Expressing his displeasure at some who ‘admired’ the hacking of the President’s website by a 17 year old, Lathsara said, “It is a bad precedent. My opinion is, by expressing how smart the student is, gives out a wrong message to the young generation. They would assume, it is the easy way to gain recognition.”

A hacker who wished to be anonymous, voicing his views on why people tend to hack websites and databases said, some do it to make a political statement, some to get data to use (Sony/PSN getting cracked for credit card and account data) and some others to embarrass people.

“An interesting fact about hackers is that they do not want you to know your systems have been breached so they can get more data from you. Also, companies whose websites or database are being hacked, don’t want the public to know about it, because it would damage their reputation as well as business,” he said.

He believes that state owned websites are quite vulnerable to cyber attacks.“They use a Content Management System(CMS) mandated by the ICTA and there is (as far as I am aware) little or no maintenance done.

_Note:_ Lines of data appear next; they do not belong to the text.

(* ===== verification/TlbSpec.v ===== *)
(** * No stale translation is used

    The entries the hardware may use always agree with the tables: after every
    page that is mapped or unmapped in any tree, whatever the hardware takes
    in or forgets between, after every change of address space, except that the
    permissions [execv_inner] gives the pages of a program count only once it has
    switched the address space at its end; and after [fork] has
    write-protected the pages of the parent, and after a write fault has
    replaced a page. *)
From S2P Require Import Prelude Stuff Pm Vm VmInv VmTree VmRun VmFree VmSpec Hoare Umem UmemInv UmemRun UmemSafe UmemOps UmemSpec UmemFork Tlb.

Local Open Scope Z_scope.

(** ** Operations *)
Inductive mmu_op :=
  | OpFill (v : Z)                            (* the hardware reads the tables *)
  | OpEvict (n : nat)                         (* and forgets *)
  | OpMap (r v p perms : Z) (overw : bool)    (* [map_v2p_4k_inner] in the tree of [r] *)
  | OpUnmap (r v : Z)                         (* [unmap_4k_inner] *)
  | OpPerms (r v perms : Z)                   (* a turn of [map_chg_perms] *)
  | OpAside (pid : Z)                         (* [tlbi_aside1], in [fork] and [execv_inner] *)
  | OpSwitch (pid pt : Z).                    (* [restore_ttbr0] *)

Section ops.
Context {im : Image} {F : Type} {fo : FrameOps F} {so : ShareOps F}.

(** The tree of the kernel is reached directly, that of a task through a window. *)
Definition on_tree {A} (r : Z) (k : Slice → VM F A) : VM F A :=
  if r =? im_pt then k (Phys im_pt) else with_table r k.

(** The state of the MMU: memory with the TLB, and [ttbr0]. *)
Definition on_vm (m : VM F unit) : M (VSt F * Z) unit := λ c,
  match m c.1 with Done (_, s) => Done (tt, (s, c.2)) | Fault e => Fault e end.

Definition mmu_run (o : mmu_op) : M (VSt F * Z) unit :=
  match o with
  | OpFill v => let! c := get in on_vm (fill c.2 v)
  | OpEvict n => on_vm (evict n)
  | OpMap r v p perms overw =>
      on_vm (let! _ := on_tree r (λ sl, map_v2p_4k_inner sl v p perms overw no_cb) in ret tt)
  | OpUnmap r v => on_vm (let! _ := on_tree r (λ sl, unmap_4k_inner sl v) in ret tt)
  | OpPerms r v perms => on_vm (let! _ := on_tree r (λ sl, v2p_pt sl v (Some (set_perms perms))) in ret tt)
  | OpAside pid => on_vm (tlbi_aside1 pid)
  | OpSwitch pid pt =>
      modify (λ c, (c.1, Z.lor (wshl 64 pid 48) pt)) ;;;
      on_vm (tlbi_aside1 pid) ;;;
      on_vm tlbi_vmalle1
  end.
End ops.

(** The pages, each with its tree, that were given other permissions with no
    [tlbi] for the page since. *)
Definition stale_after (D : list (Z * Z)) (o : mmu_op) : list (Z * Z) :=
  match o with
  | OpPerms r v _ => (r, tlb_page v) :: D
  | OpMap _ v _ _ true => List.filter (λ k, negb (k.2 =? tlb_page v)) D
  | OpSwitch _ _ => []
  | _ => D
  end.
Definition stale (ops : list mmu_op) : list (Z * Z) := fold_left stale_after ops [].

Section single.
Context {im : Image} {F : Type} {fo : FrameOps F} {so : ShareOps F} {fl : FrameLaws F}.
Implicit Types (s : VSt F) (W G : gmap Z Z) (T : gmap Z (Z * list Z)).

(** The tree of a page that is mapped at [v]. *)
Definition tree_for (r v : Z) : Prop := canonical v = true ∧ (upper v = true ↔ r = im_pt).

(** What became of the page of [v] in the tree of [r]: it is out of the TLB, or
    what was there has kept its frame, and all of it unless that is noted. *)
Definition page_kept s s' (D : list (Z * Z)) r v : Prop :=
  ∀ e, translate s r v = Some e → ∃ e', translate s' r v = Some e' ∧ Z.land e' PHY_MASK = Z.land e PHY_MASK ∧
    ((r, tlb_page v) ∉ D → e' = e).

(** Entries are only taken out, and every page that changed is out. *)
Lemma coherent_step T s s' W D D' ttbr0 r v :
  coherent s W D ttbr0 → all_tlb (λ t, t ∈ tlb s) s' → others_same T s s' r v → tree_for r v →
  T !! im_pt = Some (im_pt, []) → T !! Z.land ttbr0 PHY_MASK = Some (Z.land ttbr0 PHY_MASK, []) → Z.land ttbr0 PHY_MASK ≠ im_pt →
  gone v s' ∨ page_kept s s' D' r v → (∀ k, k ∉ D' → k ∉ D ∨ (k.2 = tlb_page v ∧ gone v s')) → coherent s' W D' ttbr0.
Proof.
  intros Hc Hsub Ho [Hv Hu] Hk Hr Hne Hg HD t v' Ht Hv' Hh. destruct (Hc t v' (Hsub t Ht) Hv' Hh) as [F1 F2].
  split; [|exact F2]. intros Hnw. destruct (F1 Hnw) as (e0 & E0 & M0 & X0). unfold hw_walk in *. set (r' := hw_root ttbr0 v') in *.
  assert (te_page t = tlb_page v') as Hpt by (unfold hits in Hh; by apply andb_true_iff in Hh as [Hh%Z.eqb_eq _]).
  assert ((r', tlb_page v') ∉ D' → e0 = te_ent t) as X.
  { intros Hn. destruct (HD _ Hn) as [Hn'|[Ep Hgn]]; [by apply X0|]. simpl in Ep. exfalso. apply (Hgn t Ht). congruence. }
  assert (T !! r' = Some (r', [])) as Hr' by (unfold r', hw_root; by destruct (upper v')).
  destruct (decide (r' = r ∧ vpn v' = vpn v)) as [[Er Ev]|Hd]; [|exists e0; by rewrite Ho].
  assert (tlb_page v = tlb_page v') as Hpg.
  { apply page_same; [done..|]. split; [|done]. unfold r', hw_root in Er. destruct (upper v') eqn:E', (upper v) eqn:E; [done| | |done].
    - by rewrite <- Er in Hu; destruct Hu as [_ Hu]; rewrite Hu.
    - destruct Hu as [Hu _]. destruct Hne. rewrite Er. by apply Hu. }
  destruct Hg as [Hg|Hg]; [exfalso; apply (Hg t Ht); congruence|].
  rewrite Er in E0, X |- *. rewrite (translate_vpn s r v' v Ev) in E0. destruct (Hg e0 E0) as (e1 & E1 & M1 & X1).
  exists e1. rewrite (translate_vpn s' r v' v Ev). split_and!; [done|congruence|].
  intros Hn. rewrite X1 by by rewrite Hpg. by apply X.
Qed.

(** Working in a tree: what happens to the windows is not seen. *)
Definition changes {A} s T W (m : VM F A) r v (n : nat) (P : A → option Z → option Z → Prop) : Prop :=
  ∃ a s' T' G', m s = Done (a, s') ∧ Inv s' T' W G' ∧ T ⊆ T' ∧ others_same T s s' r v ∧ room (frames s') n ∧
    P a (translate s r v) (translate s' r v).

Lemma on_tree_run {A} s T W G r v (k : Slice → VM F A) n P :
  Inv s T W G → T !! r = Some (r, []) → ¬ win_page r v → (base.size W + 4 ≤ 128)%nat →
  (∀ sl s1 W1, Inv s1 T W1 G → frames s1 = frames s → shows W1 sl r → (base.size W1 + 3 ≤ 128)%nat →
     changes s1 T W1 (k sl) r v n P) →
  changes s T W (on_tree r k) r v n P.
Proof.
  intros HI Hr Hnw Hsz Hk. unfold on_tree. destruct (Z.eqb_spec r im_pt) as [->|Hne].
  { apply Hk; [done|done|by left|lia]. }
  destruct (Inv_frame _ _ _ _ _ _ HI Hr) as [_ Hm].
  destruct (wrap_table_run s T W G r PR_PW (r, []) HI) as (i & s1 & E1 & Hi & HI1 & Q1); [by rewrite Hm|lia|apply PR_PW_ok|].
  rewrite Hm in HI1. destruct (Hk (Win (waddr i)) s1 (<[i := r]> W)) as (a & s2 & T2 & G2 & E2 & HI2 & HT & Ho & Rm & HP).
  { done. } { apply Q1. } { right. exists i. by rewrite lookup_insert_eq. } { rewrite map_size_insert_None by done. lia. }
  destruct (Inv_pop _ _ _ _ _ _ HI2 Hi) as (s3 & E3 & HI3 & Q3).
  assert (∀ r' v', T !! r' = Some (r', []) → ¬ win_page r' v' → translate s3 r' v' = translate s2 r' v') as Ht3.
  { intros r' v' Hr' Hn'. eapply translate_quiet; try done. by eapply lookup_weaken. }
  assert (∀ r' v', T !! r' = Some (r', []) → ¬ win_page r' v' → translate s1 r' v' = translate s r' v') as Ht1
    by (intros; by eapply translate_quiet).
  exists a, s3, T2, G2. split_and!; [|done|done| | |].
  - unfold with_table. mrun E1. simpl unwrap_r. mstep. mrun E2. by mrun E3.
  - intros r' v' Hr' Hn' Hd. rewrite Ht3, Ho, Ht1 by done. done.
  - by destruct Q3 as (_ & -> & _).
  - by rewrite Ht3, <- Ht1.
Qed.

Lemma map_changes s T W G r v p perms ow n :
  Inv s T W G → T !! r = Some (r, []) → ¬ win_page r v → (base.size W + 4 ≤ 128)%nat → room (frames s) (3 + n) →
  let x := Z.lor (Z.lor p perms) 0x403 in
  changes s T W (on_tree r (λ sl, map_v2p_4k_inner sl v p perms ow no_cb)) r v n (λ a t t',
    match t with
    | None => a = inr v ∧ t' = Some x
    | Some e => a = inl (EExists v) ∧ t' = Some (if ow then x else e)
    end).
Proof.
  intros HI Hr Hnw Hsz Hroom x. eapply on_tree_run; [done..|]. intros sl s1 W1 HI1 Ef Hsl Hsz1.
  destruct (map_inner_run s1 T W1 G sl r v p perms ow n HI1 Hsl Hr Hnw Hsz1) as (s2 & T2 & G2 & E & HI2 & HT & _ & _ & Rm & Ht & Ho & _);
    [by rewrite Ef|].
  eexists _, s2, T2, G2. split_and!; [exact E|done|done| |done|].
  - intros r' v' Hr' Hn' Hd. apply Ho; [done|done|]. by rewrite same_page_vpn.
  - rewrite Ht. by destruct (translate s1 r v).
Qed.
(* ===== verification/Stacks.v ===== *)
(** * [sched::init]: the kernel stacks of the tasks

    At start-up every task gets two frames as its kernel stack, mapped into the
    kernel's own virtual memory. *)
From S2P Require Import Prelude Stuff Pm Vm VmInv VmTree VmRun VmFree VmSpec VmKern Hoare Kst Umem UmemInv UmemRun.

Local Open Scope Z_scope.

Section code.
Context {im : Image} {F : Type} {fo : FrameOps F} {so : ShareOps F}.

(** [Task::init]: the new [sp_el1]. *)
Definition task_init : VM F Z :=
  let! o := on_frames (sh_alloc (4096 * 2)) in
  let! sp_el1 := unwrap o in
  let! r := map sp_el1 2 PR_PW in
  unwrap_r r.

Fixpoint init_all (n : nat) : VM F (list Z) :=
  match n with
  | O => ret []
  | S n' => let! sp := task_init in let! sps := init_all n' in ret (sp :: sps)
  end.

Definition sched_init : VM F (list Z) := init_all NTASKS.
End code.

Section spec.
Context {im : Image} {F : Type} {fo : FrameOps F} {so : ShareOps F} {fl : FrameLaws F} {shl : ShareLaws F}.
Implicit Types (s : VSt F) (W G : gmap Z Z) (T : gmap Z (Z * list Z)) (B : gmap Z blk).

(** Mapping takes frames for tables and leaves the blocks alone. *)
Lemma map_blocks B p n perms : pres (λ s, ∃ B', blocks (frames s) B' ∧ B ⊆ B') (map p n perms).
Proof using shl.
  set (P := λ s, ∃ B', blocks (frames s) B' ∧ B ⊆ B').
  assert (∀ f : VSt F → VSt F, (∀ s, frames (f s) = frames s) → pres P (modify f)) as Hm.
  { intros f Hf. apply hoare_modify. intros s. unfold P. by rewrite Hf. }
  assert (∀ sl i, pres P (pt_get sl i)) as Hg by (intros; unfold pt_get; pres_auto).
  assert (∀ sl i x, pres P (pt_set sl i x)) as Hs.
  { intros. unfold pt_set. apply pres_bind; [apply pres_assert|]. intros _. by apply Hm. }
  assert (∀ sl, pres P (zero_pt sl)) as Hz by (intros; unfold zero_pt; pres_auto).
  assert (∀ pm perms z, pres P (pm_wrap_new pm perms z)) as Hw by (intros; unfold pm_wrap_new, tlbi_vaee1; pres_auto; by apply Hm).
  assert (∀ w, pres P (pm_wrap_drop w)) as Hd by (intros; unfold pm_wrap_drop; pres_auto; by apply Hm).
  assert (∀ sl v, pres P (walk_to_l3 sl v)) as Hk by (intros; unfold walk_to_l3; pres_auto).
  assert (∀ v, pres P (free_4k v)) as Hf4.
  { intros. unfold free_4k, unmap_4k, unmap_4k_inner, tlbi_vaee1. pres_auto; by apply Hm. }
  assert (∀ k, pres P (alloc k)) as Ha by (intros; unfold alloc; pres_auto; by apply Hm).
  assert (∀ l v, pres P (map_loop map_v2p_4k l v p perms)) as Hl.
  { induction l as [|i l IH]; intros v; cbn [map_loop]; [apply pres_ret|]. apply pres_bind; [|intros []; pres_auto].
    unfold map_v2p_4k. apply (blocks_pres B). }
  unfold map, free. pres_auto.
Qed.

(** The state of the kernel with its blocks. *)
Record SInv s T W B : Prop := {
  si_kernel : KInv s T W (single B);
  si_blocks : blocks (frames s) B;
}.

Lemma stack_alloc_run s T W B n :
  SInv s T W B → room (frames s) (gap + (2 + n)) →
  ∃ p s', on_frames (sh_alloc SPEL0_SIZE) s = Done (Some p, s') ∧ B !! p = None ∧ SInv s' T W (<[p := mkBlk 2 1 false]> B) ∧
    room (frames s') (gap + n) ∧ mem s' = mem s ∧ regions s' = regions s.
Proof.
  intros [HK HB] Hroom. pose proof HK as [[I1 I2 I3 I4] K2 K3 K4 K5 K6 K7 K8].
  destruct (sh_alloc_2 _ _ n HB Hroom) as (p & f & Ea & HBp & Hf & _ & _ & Hroom').
  exists p, (set_frames f s). split_and!; [by unfold on_frames; rewrite Ea|done| |done|done|done].
  split; [|done]. split; try done. split; [by apply Wins_mem|by eapply forest_agree|by apply blocks_owns|].
  intros q x Hx. destruct (I4 q x Hx) as [m Hm]. exists m. eapply lookup_weaken; [done|].
  apply single_subseteq. by apply insert_subseteq.
Qed.

(** One task: the next two pages. *)
Lemma task_init_run s T W B k n :
  SInv s T W B → (base.size W + 3 ≤ 128)%nat → room (frames s) (gap + (8 + n)) → 0 ≤ k → k + 2 ≤ 128 →
  (∀ i, 0 ≤ i < k → kbit s i = true) → kbit s k = false → kbit s (k + 1) = false →
  ∃ p s' T' B', task_init s = Done (kpage s k, s') ∧ SInv s' T' W B' ∧ T ⊆ T' ∧ B !! p = None ∧ B' !! p = Some (mkBlk 2 1 false) ∧ B ⊆ B' ∧
    room (frames s') (gap + n) ∧ r_start (regions s') = r_start (regions s) ∧
    (∀ i, kbit s' i = bool_decide (k ≤ i < k + 2) || kbit s i) ∧
    (∀ i, 0 ≤ i < 2 → translate s' im_pt (kpage s (k + i)) = Some (Z.lor (Z.lor (p + i * 4096) PR_PW) 0x403)) ∧
    others_same_n T s s' (kpage s k) 0 2.
Proof using shl.
  intros HS Hsz Hroom Hk0 Hk Hset Hc0 Hc1. destruct (stack_alloc_run s T W B (6 + n) HS Hroom) as (p & s1 & E1 & HBp & HS1 & Rm1 & Em & Er).
  pose proof (si_blocks _ _ _ _ HS1) as HB1.
  assert (frame_ok p) as Hp.
  { eapply blocks_frame; [exact HB1|]. eapply in_blk_head; [apply lookup_insert_eq|done]. }
  destruct (frame_ok_range p Hp) as [Hpr _].
  replace (gap + (6 + n))%nat with (3 * Z.to_nat 2 + (gap + n))%nat in Rm1 by lia.
  assert (∀ i, kbit s1 i = kbit s i) as Hb1 by (intros i; unfold kbit; by rewrite Er).
  destruct (map_run s1 T W _ p 2 PR_PW (gap + n) (si_kernel _ _ _ _ HS1) ltac:(lia) Hsz Rm1 ltac:(lia) ltac:(lia))
    as [[_ Hno]|(j & s' & T' & G' & E & Hj0 & Hj & Hrun & Hmin & HK' & HT & Rm' & Est & Hbits & Htr & Hoth)].
  { exfalso. apply (Hno k Hk0 Hk). intros i Hi. change (kbit s1 i = false). rewrite Hb1.
    assert (i = k ∨ i = k + 1) as [-> | ->] by lia; done. }
  assert (j = k) as ->.
  { destruct (Z.lt_trichotomy j k) as [Hlt|[->|Hgt]]; [|done|].
    - specialize (Hrun j ltac:(lia)). change (kbit s1 j = false) in Hrun. rewrite Hb1, Hset in Hrun by lia. done.
    - exfalso. apply (Hmin k ltac:(lia)). intros i Hi. change (kbit s1 i = false). rewrite Hb1.
      assert (i = k ∨ i = k + 1) as [-> | ->] by lia; done. }
  assert (∃ B', blocks (frames s') B' ∧ <[p := mkBlk 2 1 false]> B ⊆ B') as (B' & HB' & Hsub).
  { eapply map_blocks; [|exact E]. by eexists. }
  pose proof (blocks_single _ _ _ HB' (inv_owns _ _ _ _ (k_inv _ _ _ _ HK'))) as ->.
  assert (∀ i, kpage s1 i = kpage s i) as Ekp by (intros i; unfold kpage; by rewrite Er).
  assert (∀ r v, translate s1 r v = translate s r v) as Etr by (intros r v; unfold translate, walk, child, word; by rewrite Em).
  exists p, s', T', B'. split_and!; [|by split|done|done| | |done|by rewrite Est, Er| | |].
  - unfold task_init. change (4096 * 2) with SPEL0_SIZE. mrun E1. mstep. mrun E. by rewrite Ekp.
  - eapply lookup_weaken; [apply lookup_insert_eq|done].
  - etrans; [|exact Hsub]. by apply insert_subseteq.
  - intros i. by rewrite Hbits, Hb1.
  - intros i Hi. rewrite <- Ekp. by apply Htr.
  - intros r' v' Hr' Hn Hd. rewrite <- Etr. apply Hoth; [done|done|]. by rewrite Ekp.
Qed.

(** Stack [a] is the pages [k + 2 a] and [k + 2 a + 1], backed by the frames at [p]. *)
Definition stack_at s s' B B' (k : Z) (a : nat) (sp p : Z) : Prop :=
  sp = kpage s (k + 2 * Z.of_nat a) ∧ B !! p = None ∧ B' !! p = Some (mkBlk 2 1 false) ∧
  ∀ i, 0 ≤ i < 2 → translate s' im_pt (sp + i * 4096) = Some (Z.lor (Z.lor (p + i * 4096) PR_PW) 0x403).

(** Outside of [n] pages from page [k], nothing changes. *)
Definition kpages_same T s s' (k n : Z) : Prop :=
  ∀ r' v', T !! r' = Some (r', []) → ¬ win_page r' v' →
    (∀ i, 0 ≤ i < n → r' = im_pt → vpn v' ≠ vpn (kpage s (k + i))) → translate s' r' v' = translate s r' v'.

Lemma kpage_vpn s T W G i j :
  KInv s T W G → 0 ≤ i < 128 → 0 ≤ j < 128 → vpn (kpage s i) = vpn (kpage s j) → i = j.
Proof.
  intros HK Hi Hj. pose proof (k_lo _ _ _ _ HK). pose proof (k_hi _ _ _ _ HK). pose proof (k_al _ _ _ _ HK).
  rewrite !vpn_klow by (unfold klow, kpage; lia). unfold kpage. zdiv.
Qed.

Lemma init_all_run W m : ∀ k s T B n,
  SInv s T W B → (base.size W + 3 ≤ 128)%nat → room (frames s) (gap + (8 * m + n)) → 0 ≤ k → k + 2 * Z.of_nat m ≤ 128 →
  (∀ i, 0 ≤ i < k → kbit s i = true) → (∀ i, k ≤ i < k + 2 * Z.of_nat m → kbit s i = false) →
  ∃ sps ps s' T' B', init_all m s = Done (sps, s') ∧ SInv s' T' W B' ∧ T ⊆ T' ∧ B ⊆ B' ∧ NoDup ps ∧ length ps = m ∧ length sps = m ∧
    r_start (regions s') = r_start (regions s) ∧ room (frames s') (gap + n) ∧
    (∀ a sp p, sps !! a = Some sp → ps !! a = Some p → stack_at s s' B B' k a sp p) ∧
    kpages_same T s s' k (2 * Z.of_nat m).
Proof using shl.
  induction m as [|m IH]; intros k s T B n HS Hsz Hroom Hk0 Hk Hset Hclr.
  - exists [], [], s, T, B. split_and!; try done. constructor.
  - replace (8 * S m + n)%nat with (8 + (8 * m + n))%nat in Hroom by lia.
    destruct (task_init_run s T W B k (8 * m + n) HS Hsz Hroom Hk0 ltac:(lia) Hset) as
      (p & s1 & T1 & B1 & E1 & HS1 & HT1 & HBp & HB1p & HB1 & Rm1 & Est1 & Hb1 & Htr1 & Ho1); [apply Hclr; lia..|].
    pose proof (si_kernel _ _ _ _ HS) as HK.
    destruct (IH (k + 2) s1 T1 B1 n HS1 Hsz Rm1) as (sps & ps & s' & T' & B' & E2 & HS' & HT' & HB' & Hnd & Hlp & Hls & Est' & Rm' & Hst & Hsame);
      [lia|lia| | |].
    { intros i Hi. rewrite Hb1. destruct (decide (k ≤ i < k + 2)); [by rewrite bool_decide_eq_true_2|]. rewrite Hset by lia. apply orb_true_r. }
    { intros i Hi. rewrite Hb1, bool_decide_eq_false_2 by lia. apply Hclr. lia. }
    assert (∀ i, kpage s1 i = kpage s i) as Ekp by (intros i; unfold kpage; by rewrite Est1).
    assert (∀ i, 0 ≤ i < 128 → ¬ win_page im_pt (kpage s i)) as Hnw.
    { intros i Hi. apply klow_not_win. pose proof (k_lo _ _ _ _ HK). pose proof (k_hi _ _ _ _ HK). unfold klow, kpage. lia. }
    exists (kpage s k :: sps), (p :: ps), s', T', B'.
    split_and!; [|done|by etrans|by etrans| |by simpl; rewrite Hlp|by simpl; rewrite Hls|congruence|done| |].
    + cbn [init_all]. mrun E1. by mrun E2.
    + apply NoDup_cons. split; [|done]. intros [a Ha]%list_elem_of_lookup.
      destruct (lookup_lt_is_Some_2 sps a) as [sp Hsp]; [rewrite Hls, <- Hlp; by eapply lookup_lt_Some|].
      destruct (Hst a sp p Hsp Ha) as (_ & Hn & _). congruence.
    + intros [|a] sp q Hsp Hq.
      * injection Hsp as <-. injection Hq as <-. split_and!; [f_equal; lia|done|by eapply lookup_weaken|].
        intros i Hi. replace (kpage s k + i * 4096) with (kpage s (k + i)) by (unfold kpage; lia).
        rewrite <- Htr1 by done. apply Hsame; [exact (k_root _ _ _ _ (si_kernel _ _ _ _ HS1))|apply Hnw; lia|].
        intros j Hj _ Ev. rewrite Ekp in Ev. apply (kpage_vpn s T W _ _ _ HK) in Ev; lia.
      * simpl in Hsp, Hq. destruct (Hst a sp q Hsp Hq) as (-> & Hn & Hb & Ht). rewrite Ekp in Ht |- *.
        split_and!; [f_equal; lia| |done|done]. destruct (B !! q) eqn:Eq; [|done]. by rewrite (lookup_weaken _ _ _ _ Eq HB1) in Hn.
    + intros r' v' Hr' Hn Hd. rewrite Hsame; [|by eapply lookup_weaken|done|].
      * apply Ho1; [done|done|]. intros [-> (i & Hi & Ev)]. apply (Hd i ltac:(lia) eq_refl). rewrite Ev. f_equal. unfold kpage. lia.
      * intros i Hi Er Ev. apply (Hd (2 + i) ltac:(lia) Er). rewrite Ev, Ekp. f_equal. unfold kpage. lia.
Qed.

(** C29: The kernel stacks.  When [sched::init] is called, the drivers and the
    heap have taken the first [k] pages of kernel memory.  With the sixteen pages
    after them free and frames left, it gives every task a stack of its own: two
    consecutive pages, one stack after the other from page [k] on, each backed by
    its own block of two fresh frames and writable by the kernel only; no other
    page of any tree changes. *)
Theorem sched_init_spec s T W B k :
  SInv s T W B → (base.size W + 3 ≤ 128)%nat → room (frames s) (gap + 64) → 0 ≤ k → k + 16 ≤ 128 →
  (∀ i, 0 ≤ i < k → kbit s i = true) → (∀ i, k ≤ i < k + 16 → kbit s i = false) →
  ∃ sps ps s' T' B', sched_init s = Done (sps, s') ∧ SInv s' T' W B' ∧ length sps = 8%nat ∧ NoDup ps ∧ length ps = 8%nat ∧
    (∀ a sp p, sps !! a = Some sp → ps !! a = Some p → stack_at s s' B B' k a sp p) ∧ kpages_same T s s' k 16.
Proof using shl.
  intros HS Hsz Hroom Hk0 Hk Hset Hclr.
  destruct (init_all_run W 8 k s T B 0 HS Hsz) as (sps & ps & s' & T' & B' & E & HS' & _ & _ & Hnd & Hlp & Hls & _ & _ & Hst & Hsame);
    [exact Hroom|lia|lia|done|intros i Hi; apply Hclr; lia|].
  exists sps, ps, s', T', B'. by split_and!.
Qed.
End spec.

CMSs have to be updated regularly. A well designed and maintained CMS will come with security and usability updates, some of which can be applied by simply pressing a button that says ‘update’, he said.

When inquired about the recent incident of the President’s website being hacked by a 17-year old, he said, “We call them ‘script kiddies’, they are not real hackers who get into systems in novel and interesting ways, but people who use tools created by others. It does not need much skill to press a button on a piece of software that automatically runs and exploits.”

He said, what the schoolboy did was a ‘defacement’, which didn’t do anything more than cosmetic harm, no data stolen, nor was any security breached.

“The Sri Lankan government departments release far more important information than is necessary, due to incompetency,” he said.

Meanwhile, Minister of Telecommunications and Digital Infrastructure Harin Fernando was quoted as saying the government will look into introducing new and improved cyber laws. What steps the relevant authorities will take regarding this, is yet to be seen.